Подражательная поэзия портит нравы и подлежит изгнанию из государства
– Безусловно.
– Однако мы еще не предъявили поэзии самого главного обвинения: она обладает способностью портить даже настоящих людей, разве что очень немногие составят исключение, вот в чем весь ужас.
– Раз она и это творит, дальше идти уже некуда!
– Выслушай и суди сам: мы – даже и лучшие из нас, – слушая, как Гомер или кто иной из творцов трагедий изображает кого-либо из героев охваченным скорбью и произносящим длиннейшую речь, полную сетований, а других заставляет петь и в отчаянии бить себя в грудь, испытываем, как тебе известно, удовольствие и, поддаваясь этому впечатлению, следим за переживаниями героя, страдая с ним вместе и принимая все это всерьез. Мы хвалим и считаем хорошим того поэта, который настроит нас по возможности именно так.

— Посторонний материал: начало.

Lemma strip_prefix_Some p s r : strip_prefix p s = Some r <-> s = p +:+ r.
Proof.
  revert s; induction p as [|a p IH]; intros s; simpl.
  - rewrite append_nil. split; congruence.
  - rewrite append_cons. destruct s as [|b s]; [done|].
    destruct (Ascii.eqb_spec a b) as [->|Hne]; [rewrite IH|]; split; congruence.
Qed.

(** [str::starts_with] *)
Definition starts_with (p s : string) : bool :=
  match strip_prefix p s with Some _ => true | None => false end.

(** Text before and after the first occurrence of a non-empty pattern. *)
Fixpoint split_once (pat s : string) : option (string * string) :=
  match strip_prefix pat s with
  | Some rest => Some ("", rest)
  | None =>
      match s with
      | EmptyString => None
      | String c s' =>
          match split_once pat s' with
          | Some (a, b) => Some (String c a, b)
          | None => None
          end
      end
  end.

Definition before_first (pat s : string) : string :=
  match split_once pat s with Some (a, _) => a | None => s end.

Definition is_space (c : ascii) : bool :=
  let n := nat_of_ascii c in ((9 <=? n) && (n <=? 13) || (n =? 32))%nat.

Fixpoint trim_start (s : string) : string :=
  match s with
  | String c s' => if is_space c then trim_start s' else s
  | EmptyString => EmptyString
  end.

Fixpoint trim_end (s : string) : string :=
  match s with
  | EmptyString => EmptyString
  | String c s' =>
      match trim_end s' with
      | EmptyString => if is_space c then EmptyString else String c EmptyString
      | t => String c t
      end
  end.

(** [str::trim] *)
Definition trim (s : string) : string := trim_end (trim_start s).

Lemma string_app_inj_l (p s t : string) : p +:+ s = p +:+ t -> s = t.
Proof. by intros ?%(inj (String.append p)). Qed.

(** ** Automation *)

(** Case analysis on the next [match] of a hypothesis or the goal, with the
    contradictory and trivial branches closed. *)
Ltac inv_result :=
  repeat match goal with
  | H : Ok _ = Ok _ |- _ => injection H as H; subst
  | H : Err _ = Err _ |- _ => injection H as H; subst
  | H : Ok _ = Err _ |- _ => discriminate H
  | H : Err _ = Ok _ |- _ => discriminate H
  | H : Some _ = Some _ |- _ => injection H as H; subst
  | H : Some _ = None |- _ => discriminate H
  | H : None = Some _ |- _ => discriminate H
  end.

Ltac crush_matches :=
  repeat (case_match; simplify_eq/=; try done).

(** Run a monadic action one bind at a time. *)
Ltac run_st := repeat (rewrite bind_run; simpl).

Create HintDb gw.
#[export] Hint Resolve duration_since_nonneg sat_u64_bounds : gw.
#[export] Hint Resolve list_elem_of_here list_elem_of_further : gw.

Create HintDb within.
#[export] Hint Resolve within_ret within_bind within_for_each within_mapM : within.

– Это я знаю. Как же иначе?
– А когда с кем-нибудь из нас приключится собственное горе, заметил ли ты, что мы горды обратным – способностью сохранять спокойствие и не терять самообладание? В этом ведь достоинство мужчины, а то, что мы хвалили тогда, – это свойство женщин.
– Да, я это замечал.
– Так хорошо ли, что мы восторгаемся, когда видим человека таким, каким не хотелось бы быть нам самим и каким быть считалось бы даже постыдным, и хорошо ли, что зрелище это не вызывает отвращения, а доставляет удовольствие и восхваляется?
– Нехорошо, клянусь Зевсом! Это похоже на недоразумение.
– Да, если ты взглянешь вот с какой стороны…
– С какой?
– Если ты сообразишь, что в этом случае испытывает удовольствие и удовлетворяется поэтами то начало нашей души, которое при собственных наших несчастьях мы изо всех сил сдерживаем, а ведь оно жаждет выплакаться, вволю погоревать и тем насытиться – таковы уж его природные стремления. Лучшая по своей природе сторона нашей души, еще недостаточно наученная разумом и привычкой, ослабляет тогда свой надзор за этим плачущимся началом и при зрелище чужих страстей считает, что ее нисколько не позорит, когда другой человек хотя и притязает на добродетель, однако неподобающим образом выражает свое горе: она его хвалит и жалеет, даже думает, будто такого рода удовольствие обогащает ее, и она не хотела бы его лишиться, выказав презрение ко всему произведению в целом. Я думаю, мало кто отдает себе отчет в том, что чужие переживания неизбежно для нас заразительны: если к ним разовьется сильная жалость, нелегко удержаться от нее и при собственных своих страданиях.